The faith leaders made their case to the State Department on March 21, and on March 22 to the Senate and House Committee on Foreign Relations. Their visit follows the U.S. Secretary of State Anthony Blinken’s trip to the region, where he announced $150 million in direct assistance.

Beyond a request for aid, Aygneta said the faith leader’s trip to the United States is important to bring attention to what he calls a “silent catastrophe” in the region.

“We need to give a voice to our brothers and sisters in the Sahel who have been going through this for several years, and it seems nobody is paying attention,” Aygenta told Crux. “That’s the reason we felt we needed to bring attention to the world, and especially the U.S. government.”

He added that they want to express the desire for collaboration with the government.

“We know governments cannot do everything, and that’s why we wanted to come together to encourage governments to work with us as local leaders so we can reach the people,” Aygenta explained. “We want governments to be aware that we are partners not competitors.”

The Sahel is the region of Africa located just below the Sahara Desert in Africa. It includes Niger, Ghana, Côte d’Ivoire, Burkina Faso, Mali, Chad and Sudan. It’s a region where violent extremists, such as the Islamic State, local self-defense groups and gangs are increasingly terrorizing civilians through attacks, kidnappings and the imposition of unlivable conditions.

Primarily because of that violence, the number of displaced people in the region increased from 2021 to 2022 by 40 percent to 2.4 million, with women and children composing more than half of those displaced, according to data from Catholic Relief Services, the U.S. Bishops international humanitarian arm.

“[The extremists] are not people who civilians can stand up to so they flee,” Sheikh Dr. Hazic Hussein Zakaria from Ghana told Crux. “So how do we help these people who are fleeing disaster? How do we make sure they are secure? How do we make sure they have food to eat and they are healthy?”

Patrick Williams, the CRS regional program manager for the Sahel Peace Initiative, highlighted that people in the region are living “in a constant state of terror.”

“It is a slow burning crisis in which community leaders are systematically kidnapped or assassinated, schools are closed, and civilians are killed without warning,” he said.

CRS coordinated the West Africa faith leader’s visit to the United States.

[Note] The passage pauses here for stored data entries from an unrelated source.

(* ===== verification/Null.v ===== *)
(** * Null: values that are missing or empty

    [plugins/null/null.c]: values a storage plugin cannot write are replaced by
    [@NULL] and [@EMPTY], and values that start with [@] get another one. *)
From S2P Require Export Entries.
#[local] Open Scope elektra_scope.

Section Null.
Context {E : Env}.

(** [keySetString (k, keyString (k) + 1)]: the new value lies in the block of the old one,
    which [keySetRaw] reallocates before it copies. *)
Definition set_tail (k : loc) : M unit :=
  keySetMeta (Some k) (Some (lit "binary")) None;;
  key <- get_key k;;
  if test_bit (k_flags key) KEY_FLAG_RO_VALUE then ret tt else undefined.

Definition null_get_key (k : loc) : M unit :=
  s <- keyString (Some k);;
  if bool_decide (strcmp s (lit "@NULL") = 0%Z) then keySetBinary (Some k) None 0;; ret tt
  else if bool_decide (strcmp s (lit "@EMPTY") = 0%Z) then keySetString (Some k) (Some []);; ret tt
  else if bool_decide (strncmp s (lit "@@") 2 = 0%Z) then set_tail k
  else ret tt.

Definition elektraNullGet (moduleConfig : M ptr) (returned parentKey : ptr) : M Z :=
  b <- is_named parentKey "system/elektra/modules/null";;
  if b : bool then
    moduleConfig <- moduleConfig;;
    ksAppend returned moduleConfig;;
    ksDel moduleConfig;;
    ret 1%Z
  else
    for_each returned (fun _ k => null_get_key k) tt;;
    ret 1%Z.

(** The comparisons read only the first byte of the value. *)
Definition null_set_key (k : loc) : M unit :=
  v <- keyValue (Some k);;
  match v with
  | None => keySetString (Some k) (Some (lit "@NULL"));; ret tt
  | Some [] => undefined
  | Some (c :: r) =>
      if decide (c = NUL) then keySetString (Some k) (Some (lit "@EMPTY"));; ret tt
      else if decide (c = "@"%char) then
        size <- keyGetValueSize (Some k);;
        s <- as_cstr (c :: r);;
        if (size + 1 <? Z.of_nat (length s + 2))%Z then undefined
        else keySetString (Some k) (Some ("@"%char :: s));; ret tt
      else ret tt
  end.

Definition elektraNullSet (returned : ptr) : M Z :=
  for_each returned (fun _ k => null_set_key k) tt;;
  ret 1%Z.
End Null.

(** ** What the plugin does to an entry *)

Definition escaped (e : entry) : entry :=
  match en_data e with
  | None => with_string e (if is_binary e then lit "@NULL" else lit "@EMPTY")
  | Some (c :: r) =>
      if decide (c = NUL) then with_string e (lit "@EMPTY")
      else if decide (c = "@"%char) then match cstr_of (c :: r) with Some s => with_string e ("@"%char :: s) | None => e end
      else e
  | Some [] => e
  end.

Definition unescaped (e : entry) : entry :=
  match string_of e with
  | Some s =>
      if bool_decide (strcmp s (lit "@NULL") = 0%Z) then with_data (with_meta e (mu "binary") (Some [])) None
      else if bool_decide (strcmp s (lit "@EMPTY") = 0%Z) then with_string e []
      else e
  | None => e
  end.

(** Binary keys without a value, empty strings, and values that do not start with NUL or [@]. *)
Definition null_plain (e : entry) : Prop :=
  match en_data e with
  | None => en_meta e !! mu "binary" = None \/ en_meta e !! mu "binary" = Some []
  | Some d => exists c r, d = c :: r /\ c <> NUL /\ c <> "@"%char /\ is_Some (string_of e)
  end.

(** What was set can be got back. *)
Definition null_readable (e : entry) : Prop :=
  exists s, string_of e = Some s /\ bool_decide (strncmp s (lit "@@") 2 = 0%Z) = false.

Lemma cstr_of_length d s : cstr_of d = Some s -> length s < length d.
Proof.
  revert s. induction d as [|c d IH]; intros s; [done|]. cbn [cstr_of]. case_decide; [intros [= <-]; simpl; lia|].
  destruct (cstr_of d) as [t|]; [|done]. intros [= <-]. specialize (IH t eq_refl). simpl. lia.
Qed.

Lemma is_binary_with_string e s : is_binary (with_string e s) = false.
Proof. unfold is_binary. simpl. by rewrite lookup_partial_alter_eq. Qed.

Lemma meta_binary_back m v : m !! mu "binary" = v -> partial_alter (fun _ => v) (mu "binary") (partial_alter (fun _ => None) (mu "binary") m) = (m : gmap (list ascii) cstr).
Proof.
  intros Hm. apply map_eq. intros u. destruct (decide (u = mu "binary")) as [->|Hu]; [by rewrite lookup_partial_alter_eq|].
  by rewrite !lookup_partial_alter_ne by done.
Qed.

Lemma no_nul_markers : no_nul (lit "@NULL") /\ no_nul (lit "@EMPTY").
Proof. split; solve_no_nul. Qed.

Lemma plain_string e c r : en_data e = Some (c :: r) -> c <> NUL -> c <> "@"%char -> is_Some (string_of e) ->
  exists d s, string_of e = Some (d :: s) /\ d <> "@"%char.
Proof.
  intros Hd Hc Hat [s Hs]. unfold string_of in *. rewrite Hd in *. destruct (is_binary e).
  - eexists _, _. split; [reflexivity|done].
  - cbn [cstr_of] in *. rewrite decide_False in * by done. destruct (cstr_of r) as [t|]; [|done]. by exists c, t.
Qed.

Lemma not_marked d s : d <> "@"%char ->
  bool_decide (strcmp (d :: s) (lit "@NULL") = 0%Z) = false /\ bool_decide (strcmp (d :: s) (lit "@EMPTY") = 0%Z) = false /\
  bool_decide (strncmp (d :: s) (lit "@@") 2 = 0%Z) = false.
Proof.
  intros Hd. assert (uchar d - uchar "@" <> 0)%Z as Hne.
  { intros H. apply Hd, uchar_inj. lia. }
  change (lit "@NULL") with ("@"%char :: lit "NULL"). change (lit "@EMPTY") with ("@"%char :: lit "EMPTY"). change (lit "@@") with ("@"%char :: lit "@").
  split_and!; apply bool_decide_eq_false_2; simpl; rewrite ?decide_False by done; exact Hne.
Qed.

Lemma escaped_unescaped e : null_plain e -> unescaped (escaped e) = e.
Proof.
  intros He. unfold null_plain, escaped in *. destruct (en_data e) as [d|] eqn:Ed.
  - destruct He as (c & r & -> & Hc & Hat & Hs). rewrite !decide_False by done.
    destruct (plain_string e c r Ed Hc Hat Hs) as (d & s & E1 & Hd). unfold unescaped. rewrite E1.
    destruct (not_marked d s Hd) as (-> & -> & _). done.
  - unfold unescaped, is_binary. destruct no_nul_markers as [Hn1 Hn2]. destruct He as [Hb|Hb]; rewrite Hb; cbn [is_Some_dec]; simpl bool_decide; cbn iota;
      rewrite string_of_with_string by done; [rewrite bool_decide_false by done|]; rewrite bool_decide_true by done.
    + destruct e as [n dt m]. unfold with_string, with_data, with_meta. simpl in *. subst. f_equal.
      rewrite <- (meta_binary_back m None) at 2 by done. apply map_eq. intros u. destruct (decide (u = mu "binary")) as [->|Hu]; [by rewrite !lookup_partial_alter_eq|].
      by rewrite !lookup_partial_alter_ne by done.
    + destruct e as [n dt m]. unfold with_string, with_data, with_meta. simpl in *. subst. f_equal. by apply meta_binary_back.
Qed.

Section NullFacts.
Context {E : Env} {HR : RecLaws env_rec} {HP : PopLaws env_rec}.
Context (ls : list loc) (FK : gmap loc Key).

(** What [keyValue] returns. *)
Definition value_of (e : entry) : option (list ascii) :=
  match en_data e with Some d => Some d | None => if is_binary e then None else Some [NUL] end.

Lemma entries_value FS e K S l (Q : option (list ascii) -> heap -> Prop) :
  entries ls FK FS e K S -> l ∈ ls -> (forall S', entries ls FK FS e K S' -> Q (value_of (e l)) (mkHeap K S')) ->
  wp (keyValue (Some l)) Q (mkHeap K S).
Proof.
  intros He Hl HQ. pose proof He as [own Hw]. destruct (w_rep _ _ _ _ _ _ _ Hw l Hl) as (k & Hk & _ & Hd & _).
  unfold keyValue, value_of in *. wstep. rewrite Hd. destruct (en_data (e l)); [apply wp_ret; by apply HQ|].
  apply wp_bind. eapply entries_isBinary; [done..|]. intros S' He'. apply wp_ret. specialize (HQ S' He'). by destruct (is_binary (e l)).
Qed.

Lemma entries_setBinary_null FS e K S l (Q : Z -> heap -> Prop) :
  entries ls FK FS e K S -> l ∈ ls ->
  (forall r K' S', entries ls FK FS (upd e l (with_data (with_meta (e l) (mu "binary") (Some [])) None)) K' S' -> Q r (mkHeap K' S')) ->
  wp (keySetBinary (Some l) None 0) Q (mkHeap K S).
Proof.
  intros He Hl HQ. unfold keySetBinary. cbn [Nat.eqb]. rewrite (bool_decide_false (is_Some None)) by by intros []. cbn [andb].
  pose proof He as [own Hw]. destruct (w_rep _ _ _ _ _ _ _ Hw l Hl) as (k & Hk & _ & _ & _ & Hrv & _). wstep. rewrite Hrv.
  apply wp_bind. eapply entries_setMeta; [done..|apply meta_name_binary|constructor|]. intros r0 K1 S1 He1.
  pose proof He1 as [own1 Hw1]. destruct (w_rep _ _ _ _ _ _ _ Hw1 l Hl) as (k1 & Hk1 & _ & _ & _ & Hrv1 & _).
  unfold keySetRaw. wstep. rewrite Hrv1. wstep. pose proof (entries_put_data _ _ _ _ _ _ l k1 None He1 Hl Hk1) as He2.
  apply wp_bind. eapply entries_isBinary; [exact He2|done|]. intros S2 He3. apply wp_ret. eapply HQ, entries_ext; [|exact He3].
  intros x _. unfold upd. case_decide; [|done]. by rewrite decide_True.
Qed.

Lemma null_set_key_spec FS x e K S :
  x ∈ ls -> null_plain (e x) -> entries ls FK FS e K S ->
  wp (null_set_key x) (fun _ h => entries ls FK FS (upd e x (escaped (e x))) (h_keys h) (h_sets h)) (mkHeap K S).
Proof.
  intros Hx HP' He. unfold null_set_key. apply wp_bind. eapply entries_value; [done..|]. intros S1 He1.
  unfold value_of, escaped, null_plain in *. destruct (en_data (e x)) as [d|].
  - destruct HP' as (c & r & -> & Hc & Hat & _). rewrite !decide_False by done. apply wp_ret. eapply entries_ext; [|exact He1]. intros y _. symmetry. apply upd_id.
  - destruct no_nul_markers. destruct (is_binary (e x)); [|cbn [decide]; rewrite decide_True by done];
      (apply wp_bind; eapply entries_setString; [done..|]; intros _ K2 S2 He2; by apply wp_ret).
Qed.

Lemma null_get_key_spec FS x e K S :
  x ∈ ls -> null_readable (e x) -> entries ls FK FS e K S ->
  wp (null_get_key x) (fun _ h => entries ls FK FS (upd e x (unescaped (e x))) (h_keys h) (h_sets h)) (mkHeap K S).
Proof.
  intros Hx (s & Hs & Hat) He. unfold null_get_key. apply wp_bind. eapply entries_string; [done..|]. intros S1 He1.
  unfold unescaped. rewrite Hs, Hat. destruct (bool_decide (strcmp s (lit "@NULL") = 0%Z)); [|destruct (bool_decide (strcmp s (lit "@EMPTY") = 0%Z))].
  - apply wp_bind. eapply entries_setBinary_null; [done..|]. intros _ K2 S2 He2. by apply wp_ret.
  - apply wp_bind. eapply entries_setString; [done..|constructor|]. intros _ K2 S2 He2. by apply wp_ret.
  - apply wp_ret. eapply entries_ext; [|exact He1]. intros y _. symmetry. apply upd_id.
Qed.

Lemma escaped_readable e : null_plain e -> null_readable (escaped e).
Proof.
  intros He. unfold null_plain, escaped, null_readable in *. destruct (en_data e) as [d|] eqn:Ed.
  - destruct He as (c & r & -> & Hc & Hat & Hs). rewrite !decide_False by done.
    destruct (plain_string e c r Ed Hc Hat Hs) as (d & s & E1 & Hd). exists (d :: s). split; [done|]. by apply not_marked.
  - destruct no_nul_markers. eexists. split; [by apply string_of_with_string; destruct (is_binary e)|]. by destruct (is_binary e).
Qed.

(** C22.  For keys without a value and keys whose value starts neither with NUL nor with [@]:
    [elektraNullSet] replaces the missing binary values and the empty strings by markers
    that can be written and leaves the other values, and [elektraNullGet] brings exactly
    the values and metadata back that the keys had.  Values that start with [@] are left
    out: [elektraNullSet] marks them with another [@], and [elektraNullGet] reads behind
    them ([elektraNull_at_undefined]). *)
Theorem elektraNull_roundtrip moduleConfig ks xs s pk kp n FS e K S :
  FS !! ks = Some s -> ks_rep s xs -> NoDup xs -> (forall x, x ∈ xs -> x ∈ ls) ->
  FK !! pk = Some kp -> k_key kp = Some n -> bool_decide (strcmp n (lit "system/elektra/modules/null") = 0%Z) = false ->
  (forall x, x ∈ xs -> null_plain (e x)) -> entries ls FK FS e K S ->
  wp (elektraNullSet (Some ks))
    (fun r h => r = 1%Z /\
       (exists s', ks_rep s' xs /\ entries ls FK (<[ks := s']> FS) (mapped escaped e xs) (h_keys h) (h_sets h)) /\
       wp (elektraNullGet moduleConfig (Some ks) (Some pk))
         (fun r h => r = 1%Z /\ exists s', ks_rep s' xs /\ entries ls FK (<[ks := s']> FS) e (h_keys h) (h_sets h)) h) (mkHeap K S).
Proof.
  intros Hs Hrep Hnd Hin Hpk Hn Hname HP' He. unfold elektraNullSet. apply wp_bind.
  eapply wp_mono; [eapply (entries_for_each ls FK ks xs _ escaped (fun _ => True) null_plain FS); [|done..]|].
  - intros FS' x a e' K' S' Hx _ Hok He'. eapply wp_mono; [by eapply null_set_key_spec; eauto|]. by intros [] h H.
  - intros [] [K1 S1] (_ & s1 & Hrep1 & He1). cbn [h_keys h_sets] in *. apply wp_ret. split_and!; [done|by exists s1|].
    unfold elektraNullGet. pose proof He1 as [own Hw]. destruct (w_frame _ _ _ _ _ _ _ Hw pk kp Hpk) as (Hkp & _).
    eapply is_named_spec; [done..|]. apply wp_bind.
    eapply wp_mono; [eapply (entries_for_each ls FK ks xs _ unescaped (fun _ => True) null_readable (<[ks := s1]> FS));
      [|apply lookup_insert_eq|done..| |done|exact He1]|].
    + intros FS' x a e' K' S' Hx _ Hok He'. eapply wp_mono; [by eapply null_get_key_spec; eauto|]. by intros [] h H.
    + intros x Hx. unfold mapped. rewrite decide_True by done. apply escaped_readable; auto.
    + intros [] h (_ & s2 & Hrep2 & He2). apply wp_ret. split; [done|]. exists s2. split; [done|]. rewrite insert_insert_eq in He2.
      eapply entries_ext; [|exact He2]. intros x _. unfold mapped. destruct (decide (x ∈ xs)); [|done]. by apply escaped_unescaped, HP'.
Qed.

(** The code goes wrong after [m]. *)
Lemma wp_wrong {A B} (m : M A) (f : A -> M B) h : wp m (fun a h' => f a h' = Undefined) h -> bindM m f h = Undefined.
Proof. intros (a & h' & Hm & Hf). unfold bindM. by rewrite Hm. Qed.

(** [elektraNullSet] gives a value that starts with [@] another one, and reading it back is
    undefined: the new value is a part of the old one, whose memory is reallocated. *)
Theorem elektraNull_at_undefined FS x e K S c r s :
  x ∈ ls -> en_data (e x) = Some (c :: r) -> c = "@"%char -> cstr_of (c :: r) = Some s -> no_nul s -> is_binary (e x) = false ->
  entries ls FK FS e K S ->
  wp (null_set_key x) (fun _ h => null_get_key x h = Undefined) (mkHeap K S).
Proof.
  intros Hx Hd Hc Hs Hn Hb He. unfold null_set_key. apply wp_bind. eapply entries_value; [done..|]. intros S1 He1.
  unfold value_of. rewrite Hd, decide_False, decide_True by (by subst).
  pose proof He1 as [own Hw]. destruct (w_rep _ _ _ _ _ _ _ Hw x Hx) as (k & Hk & _ & Hkd & _).
  unfold keyGetValueSize. do 2 wstep. rewrite Hkd, Hd. wstep. unfold as_cstr. rewrite Hs. wstep.
  assert (length s < length (c :: r)) as Hlen by by eapply cstr_of_length.
  destruct (Z.ltb_spec (Z.of_nat (length (c :: r)) + 1) (Z.of_nat (length s + 2))); [lia|].
  assert (no_nul ("@"%char :: s)) as Hn' by by constructor.
  apply wp_bind. eapply entries_setString; [done..|]. intros _ K2 S2 He2. apply wp_ret.
  set (e2 := upd _ _ _) in He2. assert (string_of (e2 x) = Some ("@"%char :: s)) as Hs2 by (unfold e2; rewrite upd_eq; by apply string_of_with_string).
  unfold null_get_key. apply wp_wrong. eapply entries_string; [exact He2|done|exact Hs2|]. intros S3 He3.
  assert (exists t, s = "@"%char :: t) as [t ->].
  { subst c. cbn [cstr_of] in Hs. rewrite decide_False in Hs by done. destruct (cstr_of r) as [t|]; [|done]. injection Hs as <-. by exists t. }
  change (bool_decide (strcmp ("@"%char :: "@"%char :: t) (lit "@NULL") = 0%Z)) with false.
  change (bool_decide (strcmp ("@"%char :: "@"%char :: t) (lit "@EMPTY") = 0%Z)) with false.
  change (bool_decide (strncmp ("@"%char :: "@"%char :: t) (lit "@@") 2 = 0%Z)) with true. cbn iota.
  unfold set_tail. apply wp_wrong. eapply entries_setMeta; [done..|apply meta_name_binary|done|]. intros _ K4 S4 He4.
  pose proof He4 as [own4 Hw4]. destruct (w_rep _ _ _ _ _ _ _ Hw4 x Hx) as (k4 & Hk4 & _ & _ & _ & Hrv4 & _).
  unfold bindM, get_key. cbn [h_keys]. by rewrite Hk4, Hrv4.
Qed.
End NullFacts.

Including Aygenta and Zakaria, 10 made the trip. They include: Sheikh Barham Aboubacar from Niger, Archbishop Laurent Lompo of Niamey, Niger, Khalilou Abdoulaye Camara, Chargé de Mission at the Ministry of Religious Affairs in Mali, Bishop Laurent Dabire of Duri, Burkina Faso, Auxiliary Bishop Yiki Alexandre Bazie of Koudougou, Burkina Faso, and Bishop Essoh Burno Yedoh of Bondoukou, Côte d’Ivoire.

In terms of support, multiple of the faith leaders told Crux that the U.S. government can help provide material support like food and medicine. But also with humanitarian projects that can help provide health services, education, and hygiene and sanitation infrastructure to help the “host communities overstretched by the number of refugees coming across the borders.”

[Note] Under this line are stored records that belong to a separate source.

Lemma match_chars_length prev s : length (match_chars prev s) <= length s + length (filter (fun c => c = "#"%char) s).
Proof.
  revert prev. induction s as [|c s IH]; intros prev; [done|]. cbn [match_chars]. rewrite length_app, filter_cons. specialize (IH c).
  destruct (bool_decide (c = "_"%char) && _); [|destruct (decide (c = "#"%char)) as [->|Hc]].
  - case_decide; simpl; lia.
  - destruct (_ && _); simpl; lia.
  - rewrite bool_decide_false by done. simpl. lia.
Qed.

Lemma strchr_behind ns r : no_slash ns -> strchr (ns ++ SLASH :: r) SLASH = Some (SLASH :: r).
Proof.
  induction ns as [|c ns IH]; intros Hs; [done|]. apply not_elem_of_cons in Hs as [Hc Hs]. cbn [app strchr].
  rewrite decide_False by (by apply not_eq_sym). by apply IH.
Qed.

(** C25.  [keyNameToMatchingString] drops the namespace of a name and turns the parts [_] and [#]
    into [*] and [#*], leaving all other parts alone; the pattern fits the block for names
    with less than 256 times [#]. *)
Theorem keyNameToMatchingString_globs K S l k ns p ps :
  K !! l = Some k -> k_key k = Some (ns ++ joined (p :: ps)) -> no_slash ns -> Forall no_slash (p :: ps) ->
  length (filter (fun c => c = "#"%char) (joined (p :: ps))) < 256 ->
  keyNameToMatchingString (Some l) (mkHeap K S) = Ret (tail (joined (map glob_part (p :: ps)))) (mkHeap K S).
Proof.
  intros Hk Hn Hns Hps Hc. unfold keyNameToMatchingString, keyName, bindM, get_key. cbn [h_keys]. rewrite Hk, Hn. cbn [ret].
  change (joined (p :: ps)) with (SLASH :: p ++ joined ps) in *. rewrite strchr_behind by done. cbn [deref tail].
  apply Forall_cons in Hps as [Hp Hps]. pose proof (match_chars_length SLASH (p ++ joined ps)) as Hlen.
  rewrite match_chars_joined in * by done. unfold array_count. rewrite Z.mod_small by lia.
  rewrite filter_cons_False in * by done.
  destruct (Z.ltb_spec (Z.of_nat (length (SLASH :: p ++ joined ps)) + 1 + Z.of_nat (length (filter (fun c => c = "#"%char) (p ++ joined ps))))
    (Z.of_nat (length (glob_part p ++ joined (map glob_part ps))) + 1)); [simpl in *; lia|]. done.
Qed.

Lemma joined_hashes n : length (joined (replicate n (lit "#"))) = 2 * n /\
  length (filter (fun c => c = "#"%char) (joined (replicate n (lit "#")))) = n /\
  length (joined (map glob_part (replicate n (lit "#")))) = 3 * n.
Proof.
  induction n as [|n (IH1 & IH2 & IH3)]; [done|]. cbn [replicate map].
  change (joined (lit "#" :: replicate n (lit "#"))) with (SLASH :: "#"%char :: joined (replicate n (lit "#"))).
  change (joined (glob_part (lit "#") :: map glob_part (replicate n (lit "#")))) with (SLASH :: "#"%char :: "*"%char :: joined (map glob_part (replicate n (lit "#")))).
  rewrite filter_cons_False, filter_cons_True by done. simpl in *. lia.
Qed.

(** The number of [#] is counted in a byte: with 256 or more parts [#] the pattern of a
    name is written behind its block. *)
Theorem keyNameToMatchingString_overflows K Sh l k n :
  K !! l = Some k -> k_key k = Some (lit "spec" ++ joined (replicate n (lit "#"))) -> 256 <= n ->
  keyNameToMatchingString (Some l) (mkHeap K Sh) = Undefined.
Proof.
  intros Hk Hn H. unfold keyNameToMatchingString, keyName, bindM, get_key. cbn [h_keys]. rewrite Hk, Hn. cbn [ret].
  destruct (joined_hashes n) as (H1 & H2 & H3). destruct n as [|n]; [lia|]. cbn [replicate] in *.
  change (joined (lit "#" :: replicate n (lit "#"))) with (SLASH :: lit "#" ++ joined (replicate n (lit "#"))) in *.
  rewrite strchr_behind by (intros Hin%list_elem_of_In; simpl in Hin; repeat (destruct Hin as [Hin|Hin]; [discriminate Hin|]); done).
  cbn [deref tail]. assert (Forall no_slash (replicate n (lit "#"))) as Hps.
  { apply Forall_replicate. intros Hin%list_elem_of_In. by destruct Hin as [Hin|[]]. }
  rewrite match_chars_joined by (done || by intros [Hin|[]]%list_elem_of_In). unfold array_count. rewrite H1, H2.
  change (joined (map glob_part (lit "#" :: replicate n (lit "#")))) with (SLASH :: glob_part (lit "#") ++ joined (map glob_part (replicate n (lit "#")))) in H3.
  cbn [length] in H3.
  destruct (Z.ltb_spec (Z.of_nat (2 * S n) + 1 + Z.of_nat (S n) mod 2 ^ 8) (Z.of_nat (length (glob_part (lit "#") ++ joined (map glob_part (replicate n (lit "#"))))) + 1));
    [done|].
  pose proof (Z.div_mod (Z.of_nat (S n)) (2 ^ 8) ltac:(lia)). pose proof (Z.div_le_lower_bound (Z.of_nat (S n)) (2 ^ 8) 1 ltac:(lia) ltac:(lia)). lia.
Qed.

The faith leaders also emphasized the impact the situation is having on young people in the region with schools closed. Aygenta said it’s important for the international community to help address the root causes of the situation, as well, and to equip young people with the skills, training, and opportunities so they are not recruited by, or turn to, the extremist groups.

“Youth are very fragile, very sensitive, and if they don’t have economic opportunities, jobs, they can be vulnerable to groups, so this is why it’s very important for them to support youth,” Lompo added.

Zakaria noted that’s part of the reason it’s so important for leaders of different faiths to come together.

“If we step up education on interfaith dialogue as we are doing at the moment, everybody becomes suspicious of anybody they can not properly identify,” Zakaria explained. “So we can get the young people to understand that yes, some people come in the name of Islam, but they are coming to deprive you of your rights, they’re coming to enslave you, and that indication from religious leaders will help the youth to become resilient and resistant to influences of the violent extremists.”

On the topic of interfaith dialogue, Zakaria said it’s crucial that leaders of different faiths in West Africa have come together because “no single religion can deal with a situation standing on its own.”

“We all know that the violent extremists, most of them go to communities in the name of religion, especially Islam, and we believe they are using religion as a scapegoat to cause mayhem in our societies,” Zakaria said. “Religion should be the right tool to be used to counter what they are doing, so that is why we have found it is prudent to get the religious leaders together to work in concert.”